### Exercise material
(* ===== verification/PricefeedWitness.v ===== *)
(** * x/pricefeed: the theorems at work on a concrete store

    Two markets, one of them inactive; three oracles of which one posts an absurd price
    and one an expired price. *)

From S2P Require Import Prelude Sdk SdkDec SdkModel GoStd Pricefeed PricefeedTheorems.

Module PriceChain.
#[export] Existing Instances SdkModel.model SdkModel.laws SdkModel.bech32_laws DecModel.dec DecModel.dec_laws.
#[export] Instance strings : GoStrings := {| ToLower := id; TrimSpace := id |}.

Definition price_le (a b : CurrentPrice) : Prop := cpPrice a <= cpPrice b.
#[export] Instance price_le_dec : RelDecision price_le.
Proof. unfold price_le. intros a b. apply _. Defined.
#[export] Instance price_le_trans : Transitive price_le.
Proof. unfold price_le. intros a b c. lia. Qed.
#[export] Instance price_le_total : Total price_le.
Proof. unfold price_le. intros a b. lia. Qed.

#[export] Instance prices : PriceConfig := {| sort_prices := merge_sort price_le |}.
#[export] Instance price_laws : PriceLaws.
Proof. split; intros l; [apply merge_sort_Permutation|apply (StronglySorted_merge_sort price_le)]. Qed.

Definition alice : AccAddress := [65].
Definition bob : AccAddress := [66].
Definition mallory : AccAddress := [77].
Definition late : AccAddress := [76].
Definition bnb : Market := NewMarket "bnb:usd" "bnb" "usd" [alice; bob; mallory; late] true.
Definition old : Market := NewMarket "old:usd" "old" "usd" [alice] false.
Definition block : Ctx := mkCtx 7 1000.
Definition run (o : outcome PfState) : PfState := match o with Ok s => s | _ => empty_store end.
Definition post (o : AccAddress) (price expiry : Z) (s : PfState) : PfState :=
  run (PostPrice (mkCtx 6 500) (NewMsgPostPrice (AccAddress_String o) "bnb:usd" price expiry) s).
Definition genesis : PfState := mkPf [bnb; old] ∅ {["old:usd" := NewCurrentPrice "old:usd" 9]}.
Definition start : PfState :=
  post late 1 900 (post mallory (10 ^ 60) 5000 (post bob (301 * 10 ^ 18) 5000 (post alice (300 * 10 ^ 18) 5000 genesis))).
Definition ended : PfState := run (EndBlocker block start).

Example ended_price : GetCurrentPrice ended "bnb:usd" = Ok (NewCurrentPrice "bnb:usd" (301 * 10 ^ 18)).
Proof. vm_compute. reflexivity. Qed.

(** The store after the posts, by its entries. *)
Lemma start_entries k pp : pfRawPrices start !! k = Some pp ->
  (k, pp) ∈ map_to_list (pfRawPrices start).
Proof. apply elem_of_map_to_list. Qed.

Lemma start_all (P : bytes -> PostedPrice -> Prop) :
  Forall (fun kv => P kv.1 kv.2) (map_to_list (pfRawPrices start)) ->
  forall k pp, pfRawPrices start !! k = Some pp -> P k pp.
Proof. intros H k pp Hk%start_entries. by apply (proj1 (Forall_forall _ _) H (k, pp)). Qed.

Lemma start_raw_ok : raw_ok start.
Proof.
  intros k pp. apply (start_all (fun k pp => RawPriceKey (ppMarketID pp) (ppOracleAddress pp) = Ok k)).
  vm_compute. repeat constructor.
Qed.

Lemma start_markets m : m ∈ pfMarkets start -> short (mkMarketID m).
Proof.
  assert (pfMarkets start = [bnb; old]) as -> by reflexivity.
  intros [->|[->|?%elem_of_nil]%elem_of_cons]%elem_of_cons; [vm_compute; lia..|done].
Qed.

Lemma start_fits : prices_fit start.
Proof.
  assert (forall k pp, pfRawPrices start !! k = Some pp -> 0 <= ppPrice pp <= 10 ^ 60) as H.
  { apply (start_all (fun _ pp => 0 <= ppPrice pp <= 10 ^ 60)).
    apply Forall_forall. intros kv Hkv.
    assert (forallb (fun kv => (0 <=? ppPrice kv.2) && (ppPrice kv.2 <=? 10 ^ 60)) (map_to_list (pfRawPrices start)) = true) as Hb
      by (vm_compute; reflexivity).
    rewrite forallb_forall in Hb. apply list_elem_of_In in Hkv. specialize (Hb kv Hkv). gobool. lia. }
  intros k1 p1 k2 p2 H1%H H2%H. assert (10 ^ 60 + 10 ^ 60 < 2 ^ 315) by (vm_compute; reflexivity). unfold dec_fits. lia.
Qed.

Lemma start_workable : workable start.
Proof. split_and!; [apply start_raw_ok|apply start_fits|intros m Hm _; by apply start_markets]. Qed.

Lemma end_block_prices_witness :
  exists s', EndBlocker block start = Ok s' /\ pfMarkets s' = pfMarkets start /\ pfRawPrices s' = pfRawPrices start
  /\ (forall m, m ∈ pfMarkets start -> mkActive m = true -> priced block start (mkMarketID m) s')
  /\ (forall id, (forall m, m ∈ pfMarkets start -> mkActive m = true -> mkMarketID m <> id) ->
        pfCurrentPrices s' !! id = pfCurrentPrices start !! id).
Proof. apply (end_block_prices block start); [exact start_workable|vm_compute; reflexivity]. Defined.

Lemma majority_price_witness :
  exists p, GetCurrentPrice ended "bnb:usd" = Ok p /\ cpMarketID p = "bnb:usd"
  /\ 300 * 10 ^ 18 <= cpPrice p <= 301 * 10 ^ 18.
Proof.
  assert (exists l, GetRawPrices start "bnb:usd" = Ok l
    /\ (length (not_expired block l) < 2 * within (300 * 10 ^ 18) (301 * 10 ^ 18) (not_expired block l))%nat) as (l & Hl & Hm).
  { eexists. split; [vm_compute; reflexivity|]. vm_compute. lia. }
  apply (majority_price block start ended bnb l (300 * 10 ^ 18) (301 * 10 ^ 18)).
  - vm_compute. reflexivity.
  - apply list_elem_of_In. left. reflexivity.
  - reflexivity.
  - lia.
  - exact Hl.
  - exact Hm.
  - vm_compute. reflexivity.
Defined.

Definition repost : MsgPostPrice := NewMsgPostPrice (AccAddress_String alice) "bnb:usd" 7 6000.
Definition reposted : PfState := run (PostPrice block repost start).

Lemma post_price_correct_witness :
  exists from market, AccAddressFromBech32 (mpFrom repost) = Ok from
  /\ market ∈ pfMarkets start /\ mkMarketID market = mpMarketID repost /\ from ∈ mkOracles market
  /\ BlockTime block < mpExpiry repost
  /\ raw_ok reposted /\ pfMarkets reposted = pfMarkets start /\ pfCurrentPrices reposted = pfCurrentPrices start
  /\ forall m o, posted reposted m o
     = if bool_decide (m = mpMarketID repost /\ o = from)
       then Some (NewPostedPrice m o (mpPrice repost) (mpExpiry repost)) else posted start m o.
Proof. apply (post_price_correct block repost start reposted); [exact start_raw_ok|vm_compute; reflexivity]. Defined.

Lemma prices_export_import_witness :
  exists gs s1 s2, ExportGenesis start = Ok gs /\ EndBlocker block start = Ok s1 /\ InitGenesis block gs empty_store = Ok s2
  /\ pfMarkets s2 = pfMarkets start
  /\ (forall m o, listed start m -> posted s2 m o = live block start m o)
  /\ (forall m, m ∈ pfMarkets start -> mkActive m = true ->
        GetCurrentPrice s2 (mkMarketID m) = GetCurrentPrice s1 (mkMarketID m)).
Proof.
  apply (prices_export_import block start); [exact start_workable|vm_compute; reflexivity|exact start_markets].
Defined.

(** A market name of 256 bytes is valid. *)
Fixpoint letters (n : nat) : string := match n with O => "" | S n => String (Ascii.ascii_of_nat 97) (letters n) end.
Definition wide : Market := NewMarket (letters 256) "bnb" "usd" [alice] true.
Definition halted : PfState := mkPf [wide] ∅ ∅.

Lemma end_block_halts_witness :
  Markets_Validate (pfMarkets halted) = Ok tt /\ forall s', EndBlocker block halted <> Ok s'.
Proof.
  split; [vm_compute; reflexivity|]. apply (end_block_halts block halted wide).
  - vm_compute. reflexivity.
  - apply list_elem_of_In. left. reflexivity.
  - reflexivity.
  - left. unfold short. vm_compute. lia.
Defined.
End PriceChain.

### Exercise
Taking the material above, extract exactly and only the lines from the line with "Proof. intros H" to the line with "Proof. split_and!; [apply", inclusive of both.

### Answer to the exercise
Proof. intros H k pp Hk%start_entries. by apply (proj1 (Forall_forall _ _) H (k, pp)). Qed.

Lemma start_raw_ok : raw_ok start.
Proof.
  intros k pp. apply (start_all (fun k pp => RawPriceKey (ppMarketID pp) (ppOracleAddress pp) = Ok k)).
  vm_compute. repeat constructor.
Qed.

Lemma start_markets m : m ∈ pfMarkets start -> short (mkMarketID m).
Proof.
  assert (pfMarkets start = [bnb; old]) as -> by reflexivity.
  intros [->|[->|?%elem_of_nil]%elem_of_cons]%elem_of_cons; [vm_compute; lia..|done].
Qed.

Lemma start_fits : prices_fit start.
Proof.
  assert (forall k pp, pfRawPrices start !! k = Some pp -> 0 <= ppPrice pp <= 10 ^ 60) as H.
  { apply (start_all (fun _ pp => 0 <= ppPrice pp <= 10 ^ 60)).
    apply Forall_forall. intros kv Hkv.
    assert (forallb (fun kv => (0 <=? ppPrice kv.2) && (ppPrice kv.2 <=? 10 ^ 60)) (map_to_list (pfRawPrices start)) = true) as Hb
      by (vm_compute; reflexivity).
    rewrite forallb_forall in Hb. apply list_elem_of_In in Hkv. specialize (Hb kv Hkv). gobool. lia. }
  intros k1 p1 k2 p2 H1%H H2%H. assert (10 ^ 60 + 10 ^ 60 < 2 ^ 315) by (vm_compute; reflexivity). unfold dec_fits. lia.
Qed.

Lemma start_workable : workable start.
Proof. split_and!; [apply start_raw_ok|apply start_fits|intros m Hm _; by apply start_markets]. Qed.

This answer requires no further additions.